(Work instructions) From the records below, transcribe exactly the lines that begin at the line with "assert (a ∈" and end at the line with "pose proof (store_cases", both included.

(Dataset entries)
┌──

Lemma publish_cases env key url s p bundle st :
  let '(r, st') := publish_handler env key url s p bundle st in
  (∃ code, r = Err code ∧ code ∈ [400; 403; 409; 500] ∧ effects st' = effects st ∧
     (db st' = db st ∨ fault env 5%nat ≠ None)) ∨
  (∃ a scope stored b t,
     publish_checks url p bundle = Ok () ∧
     a ∈ t_rows (rtx_agents (db st)) ∧ is_active_registration s (source_pseudonym bundle) a ∧
     sender_bundle a bundle = Ok (scope, stored) ∧
     insert_bundle (sql_now (now env)) s stored None (db st) = (Ok (), set_bundles b (db st)) ∧
     db st' = set_transfer_log t (set_bundles b (db st)) ∧
     let deliveries := deliveries_of LocalBundle stored
       (subscribers s (λ su, su_subscriber_pseudonym su ≠ source_pseudonym bundle) (db st)) in
     r = Ok {| pr_bundle_id := bundle_id bundle; pr_delivered_to := length deliveries |} ∧
     effects st' = (effects st ++ ((λ '(p, json), WsSent p json) <$> deliveries)) ++
       relay_rtx_bundles env 6 key url s bundle (rtx_peers (db st))).
Proof.
  unfold publish_handler, mbind, M_bind. unfold lift at 1.
  destruct (publish_checks_cases url p bundle) as [Ec|(code & -> & Hc)]; [rewrite Ec|left; by eauto 7].
  unfold gets at 1. rewrite on_db_lift.
  destruct (fault env 0%nat); [left; eexists; split_and!; [done|set_solver|done|by left]|].
  destruct (t_select (is_active_registration s (source_pseudonym bundle)) (rtx_agents (db st))) as [|a l] eqn:Ea.
  { left. eexists. split_and!; [done|set_solver|done|by left]. }
  assert (a ∈ t_select (is_active_registration s (source_pseudonym bundle)) (rtx_agents (db st)))
    as [Hreg Ha]%elem_of_t_select by (rewrite Ea; left). clear Ea.
  cbn [head ok_or]. unfold lift at 1. unfold lift at 1.
  destruct (sender_bundle_cases a bundle) as [(scope & stored & Es)|Es]; rewrite Es.
  2: { left. eexists. split_and!; [done|set_solver|done|by left]. }
  pose proof (store_cases env s stored scope (chain_stripped stored bundle) st) as Htx.
  unfold mbind, M_bind in Htx.
  destruct (db_transaction _ _ _ _ _ st) as [r1 st1]. destruct Htx as [(code & -> & Hc & ->)|(-> & b & t & Hb & ->)].
  { left. by eauto 7. }
  unfold gets at 1. rewrite on_db_lift. destruct (fault env 5%nat) eqn:E5.
  { left. eexists. split_and!; [done|set_solver|done|by right]. }
  unfold zoom. destruct (deliver_ok env 7 s LocalBundle stored (subscribers s
      (λ su, su_subscriber_pseudonym su ≠ source_pseudonym bundle) (set_transfer_log t (set_bundles b (db st))))
    (set_transfer_log t (set_bundles b (db st)))) as (t2 & Hd).
  cbn [db set_db] in *. rewrite Hd. cbn. right. exists a, scope, stored, b, t2. by split_and!.
Qed.

Lemma publish_checks_ok url p bundle :
  publish_checks url p bundle = Ok () → source_pseudonym bundle = p ∧ source_server bundle = url.
Proof.
  unfold publish_checks. destruct (validate_bundle_structure bundle) as [[]|e|]; cbn; [|done..].
  destruct (bool_decide_reflect (p ≠ source_pseudonym bundle)) as [|Hp]; cbn; [done|].
  destruct (bool_decide_reflect (source_server bundle ≠ url)) as [|Hs]; cbn; [done|].
  intros _. split; [symmetry|]; by apply dec_stable.
Qed.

└──

(Your solution)
  assert (a ∈ t_select (is_active_registration s (source_pseudonym bundle)) (rtx_agents (db st)))
    as [Hreg Ha]%elem_of_t_select by (rewrite Ea; left). clear Ea.
  cbn [head ok_or]. unfold lift at 1. unfold lift at 1.
  destruct (sender_bundle_cases a bundle) as [(scope & stored & Es)|Es]; rewrite Es.
  2: { left. eexists. split_and!; [done|set_solver|done|by left]. }
  pose proof (store_cases env s stored scope (chain_stripped stored bundle) st) as Htx.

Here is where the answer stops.